Mount Baker Community Club History
Mount Baker did not emerge as a residential community until after 1905, when developer J. C. Hunter hired the Olmsted Brothers firm to design a park-like neighborhood of curving boulevards. Hunter set aside land for the Mount Baker Community Club, which has been a social and civic center for more than a century.
J.C. Hunter intended the new community to be one of Seattle's finest. He therefore set aside land for a community club, which would belong to Mount Baker property owners. That club house, organized in 1909, and today known as the Mount Baker Community Club, is said to be "the oldest continuously active community club in the United States."
The club's mandate was to act as a quasi-independent city hall. It looked after lighting, police protection, and neighborhood beautification, and it sponsored social events. According to early tradition, no discussion of religious or political subjects was permitted. (Politics, however, would consume club agendas beginning in the 1960s.) The handsome club building has undergone several phases of remodeling and continues to be a social and civic center of the community. In earlier years, male members roamed the neighborhood on a "New Year's Calling." A Rose Show was featured, and the Mount Baker tour of homes has been, with an interruption or two, a major annual event.

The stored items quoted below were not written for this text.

Lemma serve_ok pk n fp fg now c h : table_ok (peers c) h → bucket_ok c →
  admissible c h (Decide pk n fp fg) →
  table_ok (peers (serve_decision hash_iter pk n fp fg now c).2) h ∧
  bucket_ok (serve_decision hash_iter pk n fp fg now c).2.
Proof.
  intros Ht Hb (Hn & Hn0 & Hcn & Hfn). unfold serve_decision. destruct (paused c); [done|].
  fold (noted pk now c). destruct (noted_ok pk now c h Ht Hb Hn) as (T1 & B1 & P1).
  destruct fp; [|by apply reciprocity_ok]. pose proof (effective_cap_le fg _ B1) as Hcap'.
  assert (0 <= second_bytes (noted pk now c)) by apply B1. assert (second_bytes (noted pk now c) <= cap) by apply B1.
  rewrite wrap64_small by lia. destruct (Z.ltb_spec (effective_cap fg (noted pk now c)) (second_bytes (noted pk now c) + n)); [done|].
  set (c1 := noted pk now c) in *. set (c2 := touch hash_iter pk now (roll_window now) c1).
  assert (bucket_ok c2) as B2 by by apply touch_bucket.
  assert (table_ok (peers c2) h) as T2.
  { apply (touch_ok _ hash_iter_perm _ _ _ _ h); [done|congruence|done|]. intros a Ha Hh.
    destruct (roll_window_ok now a Ha) as [? ->]. done. }
  assert (second_bytes c2 = second_bytes c1) as Hs.
  { unfold c2, touch. by rewrite P1. }
  destruct (peers c2 !! pk) as [a|] eqn:Ea; [|by unfold c2 in Ea; rewrite (touch_self _ hash_iter_perm) in Ea].
  assert (acct_ok a) as [[A1 A2] A3] by (destruct T2 as [_ T2]; specialize (T2 pk); rewrite Ea in T2; apply T2).
  rewrite wrap64_small by lia. destruct (Z.leb_spec (free_spent a + n) FIRST_PAINT_FREE_BYTES).
  - split.
    + cbn [snd peers set_bucket with_peers]. apply alter_ok; [done|]. intros a' [_ Ha'].
      split; [|done]. split; [cbn [free_spent set_free]; lia|done].
    + destruct B2 as (E1 & E2 & E3). split_and!; cbn [snd set_bucket with_peers global_cap_bps foreground_yield_num second_bytes];
        [done|done|rewrite Hs, wrap64_small by lia; lia..].
  - apply reciprocity_ok; [done|done|intros _; rewrite Hs; lia|done].
Qed.

Lemma step_ok c h o now : table_ok (peers c) h → bucket_ok c → admissible c h o →
  table_ok (peers (run o now c)) (delta o h) ∧ bucket_ok (run o now c).
Proof.
  intros Ht Hb Ha. assert (n_connected (peers c) < MAX_TRACKED_PEERS)%nat as Hn by apply Ha.
  destruct o as [pk r|pk r|pk|pk n|p|pk n fp fg]; cbn [run delta]; [..|done|by apply serve_ok].
  all: split; [|by apply (touch_bucket pk now)].
  all: apply (touch_ok _ hash_iter_perm _ _ _ _ h); [done|done| |].
  all: try (intros k Hk; by rewrite ?decide_False by done).
  all: intros a Hok Hc; destruct Ha as [_ Ha]; rewrite ?decide_True by done;
    unfold acct_ok, sat_add32, sat_sub in *; cbn [conns free_spent set_conns set_reach set_active add_served_to_us]; lia.
Qed.

Lemma reachable_ok c h : reachable c h → table_ok (peers c) h ∧ bucket_ok c.
Proof.
  induction 1 as [|c h o now _ [Ht Hb] Ha]; [|by apply step_ok].
  split; [split; [cbn; rewrite map_size_empty; lia|]|split_and!; cbn; lia].
  intros pk. cbn. by rewrite lookup_empty.
Qed.

(** The peer an operation is about. *)
Definition subject (o : op) : option bytes :=
  match o with
  | NotePeer pk _ | NoteConnected pk _ | NoteDisconnected pk | CreditPeer pk _ | Decide pk _ _ _ => Some pk
  | SetPaused _ => None
  end.
(* ===== verification/Sched.v ===== *)
(** * Fetch scheduling policy ([crates/epix-edx/src/sched.rs], first half)

    The pure decisions of the multi-peer fetch: the per-class constants and
    windows, the latency priors, the two scheduling orders, how an order is cut
    into request-sized byte ranges and split by holder, and the cursor over the
    order. Durations are nanoseconds. The fetch loop itself is in [Swarm.v]. *)
From S2P Require Import Prelude Ordered Bitfield.
From Stdlib Require Import ZArith Lia.
From stdpp Require Import base list sorting list_numbers.
#[local] Open Scope Z_scope.

Definition secs (n : Z) : Z := n * 1000000000.
Definition millis (n : Z) : Z := n * 1000000.

Definition MAX_DUPLICATES : nat := 2.
Definition PRIMARY_BUDGET_DIVISOR : Z := 2.
Definition GROUPS_PER_REQUEST : Z := 64.
Definition GROUPS_PER_REQUEST_OVERLAY : Z := 32.
Definition STALL_CLEARNET : Z := secs 4.
Definition STALL_OVERLAY : Z := secs 12.
Definition MAX_BATCH_WAIT : Z := secs 90.
Definition PIPELINE_DEPTH : Z := 2.
Definition PIPELINE_DEPTH_OVERLAY : Z := 6.
Definition PEER_FAIL_LIMIT : Z := 3.
Definition BUSY_COOLDOWN : Z := secs 15.
Definition BUSY_RETRY_MIN : Z := secs 1.
Definition BUSY_RETRY_MAX : Z := secs 120.
Definition BUSY_LIMIT : Z := 8.
Definition MAX_CONCURRENT_SERVES : Z := 8.
Definition LINK_REQUEST_LIMIT : Z := MAX_CONCURRENT_SERVES + 2.
Definition LINK_SATURATION_RETRY : Z := millis 250.
Definition LINK_SATURATION_PATIENCE : Z := 240.
Definition JOIN_WAIT_TICK : Z := secs 2.
Definition JOIN_WAIT_PATIENCE : Z := 60.

Inductive Class := Clearnet | I2p | Tor.

#[export] Instance Class_eq_dec : EqDecision Class.
Proof. solve_decision. Defined.

Definition class_latency (c : Class) : Z :=
  match c with Clearnet => millis 30 | I2p => millis 300 | Tor => millis 500 end.

Definition groups_per_request (c : Class) : Z :=
  match c with Clearnet => GROUPS_PER_REQUEST | I2p | Tor => GROUPS_PER_REQUEST_OVERLAY end.

Definition pipeline_depth (c : Class) : Z :=
  match c with Clearnet => PIPELINE_DEPTH | I2p | Tor => PIPELINE_DEPTH_OVERLAY end.

Definition stall_timeout (c : Class) : Z :=
  match c with Clearnet => STALL_CLEARNET | I2p | Tor => STALL_OVERLAY end.

(** A peer's connection is known by the number of the link it is a handle
    on; several peers may share one. *)
Record PeerHandle := mkPeer { conn : nat; class : Class; bits : GroupBits.t; label : bytes }.

Definition batch_groups_for (peers : list PeerHandle) : Z :=
  match map (λ p, groups_per_request (class p)) peers with
  | [] => GROUPS_PER_REQUEST
  | x :: l => foldr Z.max x l
  end.

Record Deadline := mkDeadline { ms : Z; max_wait : Z }.
Definition tight : Deadline := mkDeadline 250 (secs 60).
Definition background : Deadline := mkDeadline 0 (secs 120).
Definition prefetch : Deadline := mkDeadline 500 (secs 120).
Definition is_streaming (d : Deadline) : bool := 0 <? ms d.

Definition stall_window (c : Class) (inflight : Z) : Z := stall_timeout c * Z.max inflight 1.

Definition link_queue_depth (c : Class) (queued_bytes : Z) : Z :=
  Z.min (div_ceil queued_bytes (groups_per_request c * GROUP_BYTES)) u32_max.

Definition window_queue_depth (d : Deadline) (own_load : Z) (c : Class) (link_bytes : Z) : Z :=
  if is_streaming d then own_load else Z.max own_load (link_queue_depth c link_bytes).

(** ** Latency priors *)

(** The map holds an entry for each of the three classes from the start. *)
Abbreviation ClassStats := (Class → Z).
Definition class_stats_default : ClassStats := λ c, class_latency c * 2.

Definition class_observe (c : Class) (sample : Z) (s : ClassStats) : ClassStats :=
  λ c', if decide (c' = c) then (s c * 3 + sample) / 4 else s c'.

Definition faster_or_equal (s : ClassStats) (c : Class) : list Class :=
  sort_by (λ a b, cmp (s a) (s b)) (List.filter (λ c', s c' <=? s c) [Clearnet; I2p; Tor]).

Abbreviation PeerStats := (btree bytes Z).

Definition peer_observe (lbl : bytes) (elapsed groups : Z) (s : PeerStats) : PeerStats :=
  if groups =? 0 then s else
  let sample := elapsed / wrap32 groups in
  bt_insert lbl (match bt_get s lbl with Some prior => (prior * 3 + sample) / 4 | None => sample end) s.

(** ** Scheduling orders *)

Definition group_run (r : range) : list Z := seqZ r.1 (r.2 - r.1).
Definition groups_in (b : GroupBits.t) : list Z := concat (map group_run (GroupBits.ranges b)).

Definition holds (g : Z) (p : PeerHandle) : bool := GroupBits.contains (bits p) g.
Definition holders (peers : list PeerHandle) (g : Z) : Z := blen (List.filter (holds g) peers).

Definition rarest_first_order (needed : GroupBits.t) (peers : list PeerHandle) : list Z :=
  map snd (Ordered.sort (List.filter (λ c, 0 <? c.1) (map (λ g, (holders peers g, g)) (groups_in needed)))).

Definition sequential_order (needed : GroupBits.t) (peers : list PeerHandle) : list Z :=
  Ordered.sort (List.filter (λ g, existsb (holds g) peers) (groups_in needed)).

Definition initial_order (d : Deadline) (needed : GroupBits.t) (peers : list PeerHandle) : list Z :=
  if is_streaming d then sequential_order needed peers else rarest_first_order needed peers.

(** ** Cutting an order into requests *)

(** The inner [while]: extend the run that ends at [last]. *)
Fixpoint extend_run (max start last : Z) (l : list Z) : Z * list Z :=
  match l with
  | g :: l' => if (g =? last + 1) && (last + 1 - start <? max) then extend_run max start g l' else (last, l)
  | [] => (last, [])
  end.

Definition run_bytes (size start last : Z) : range :=
  ((bytes_of_group start size).1, (bytes_of_group last size).2).

(** The outer [while] consumes at least one group, so the length is fuel
    enough. *)
Fixpoint batches_loop (fuel : nat) (groups : list Z) (size max : Z) : list range :=
  match fuel, groups with
  | S fuel, g :: l =>
    let '(last, rest) := extend_run max g g l in
    run_bytes size g last :: batches_loop fuel rest size max
  | _, _ => []
  end.

Definition batch_into_ranges (groups : list Z) (size max : Z) : list range :=
  batches_loop (length groups) groups size max.

Definition holder_ids (peers : list PeerHandle) (g : Z) : list nat :=
  List.filter (λ k, match peers !! k with Some p => holds g p | None => false end) (seq 0 (length peers)).

(** Extend the run while some one peer holds all of it. *)
Fixpoint extend_held (peers : list PeerHandle) (max start last : Z) (ids : list nat) (l : list Z) : Z * list Z :=
  match l with
  | g :: l' =>
    if (g =? last + 1) && (last + 1 - start <? max) then
      match List.filter (λ k, match peers !! k with Some p => holds g p | None => false end) ids with
      | [] => (last, l)
      | next => extend_held peers max start g next l'
      end
    else (last, l)
  | [] => (last, [])
  end.

Fixpoint split_loop (fuel : nat) (groups : list Z) (peers : list PeerHandle) (size max : Z) : list range :=
  match fuel, groups with
  | S fuel, g :: l =>
    match holder_ids peers g with
    | [] => split_loop fuel l peers size max
    | ids =>
      let '(last, rest) := extend_held peers max g g ids l in
      run_bytes size g last :: split_loop fuel rest peers size max
    end
  | _, _ => []
  end.

Definition split_by_holder (groups : list Z) (peers : list PeerHandle) (size max : Z) : list range :=
  split_loop (length groups) groups peers size max.

Definition groups_of (batch : range) : list Z := group_run (groups_for_bytes batch).

Definition bytes_of (size : Z) (groups : list Z) : Z :=
  foldr (λ g n, (bytes_of_group g size).2 - (bytes_of_group g size).1 + n) 0 groups.

(** ** The cursor over the order *)

Fixpoint advance_cursor (remaining : GroupBits.t) (l : list Z) : nat :=
  match l with
  | g :: l => if GroupBits.contains remaining g then O else S (advance_cursor remaining l)
  | [] => O
  end.

(** [window] bounds how many are collected. *)
Fixpoint collect (remaining inflight : GroupBits.t) (window : nat) (l : list Z) : list Z :=
  match l, window with
  | _, O => []
  | [], _ => []
  | g :: l, S w =>
    if GroupBits.contains remaining g && negb (GroupBits.contains inflight g)
    then g :: collect remaining inflight w l else collect remaining inflight window l
  end.

Definition next_unassigned (full_order : list Z) (cursor : nat) (remaining inflight : GroupBits.t) (window : nat)
  : nat * list Z :=
  let cursor := (cursor + advance_cursor remaining (drop cursor full_order))%nat in
  (cursor, collect remaining inflight window (drop cursor full_order)).

(** Groups an object still needs: every group of its size the store lacks. *)
Definition needed_groups (have : GroupBits.t) (size : Z) : GroupBits.t :=
  let n := group_count size in
  let all := if 0 <? n then GroupBits.add GroupBits.new (0, n) else GroupBits.new in
  GroupBits.added_in have all.

(** ** The orders *)

Lemma elem_of_group_run r g : g ∈ group_run r ↔ in_range r g.
Proof. unfold group_run, in_range. rewrite elem_of_seqZ. lia. Qed.

Lemma elem_of_groups_in b g : g ∈ groups_in b ↔ GroupBits.mem b g.
Proof.
  unfold groups_in, GroupBits.mem, has, GroupBits.ranges. induction (GroupBits.runs b) as [|r l IH]; cbn.
  - rewrite elem_of_nil, Exists_nil. done.
  - by rewrite elem_of_app, Exists_cons, elem_of_group_run, IH.
Qed.

Lemma seqZ_sorted m n : StronglySorted Z.lt (seqZ m n).
Proof.
  destruct (Z.le_gt_cases n 0) as [|Hn]; [rewrite seqZ_nil by done; constructor|].
  rewrite <- (Z2Nat.id n) by lia. revert m. induction (Z.to_nat n) as [|k IH]; intros m; [constructor|].
  rewrite seqZ_cons by lia. constructor.
  - replace (Z.pred (Z.of_nat (S k))) with (Z.of_nat k) by lia. apply IH.
  - apply Forall_forall. intros x [??]%elem_of_seqZ. lia.
Qed.

Lemma groups_in_sorted b : GroupBits.wf b → StronglySorted Z.lt (groups_in b).
Proof.
  unfold GroupBits.wf, groups_in, GroupBits.ranges. generalize 0. induction (GroupBits.runs b) as [|[s e] l IH]; intros lo Hw; cbn; [constructor|].
  destruct Hw as (Hlo & Hse & Hw). apply StronglySorted_app. split_and!; [|apply seqZ_sorted|by eapply IH].
  intros x y [??]%elem_of_group_run Hy. cbn [fst snd] in *.
  assert (has l y) as Hin.
  { clear -Hy. induction l as [|r l IH]; cbn in Hy; [by apply elem_of_nil in Hy|].
    unfold has. rewrite Exists_cons. apply elem_of_app in Hy as [?%elem_of_group_run|?]; [by left|right; by apply IH]. }
  pose proof (wf_from_has _ _ _ Hw Hin). lia.
Qed.

Lemma sorted_NoDup l : StronglySorted Z.lt l → NoDup l.
Proof.
  induction 1 as [|x l _ IH Hx]; constructor; [|done]. intros Hin. rewrite Forall_forall in Hx.
  specialize (Hx _ Hin). lia.
Qed.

During the 1960's and 1970's, the Clubhouse became an open forum in which neighborhood and city issues were discussed. Political candidates were welcomed; positions were taken in opposition to the Mount Baker "cut" (a proposal to virtually remove Mount Baker Ridge to accommodate a second Lake Washington bridge access); and in opposition to "red-lining" (banks and realtors redline when they designate residents of specific areas and neighborhoods as ineligible for home loans - it is a form of racial and economic discrimination).
Members of the community found themselves addressing the Seattle City Council and that neighborhood activism encouraged a number of Mount Baker residents to stand for local elective office. Including, Norm Rice (b. 1943), who became a city council member and, in 1989, Seattle's first African American mayor.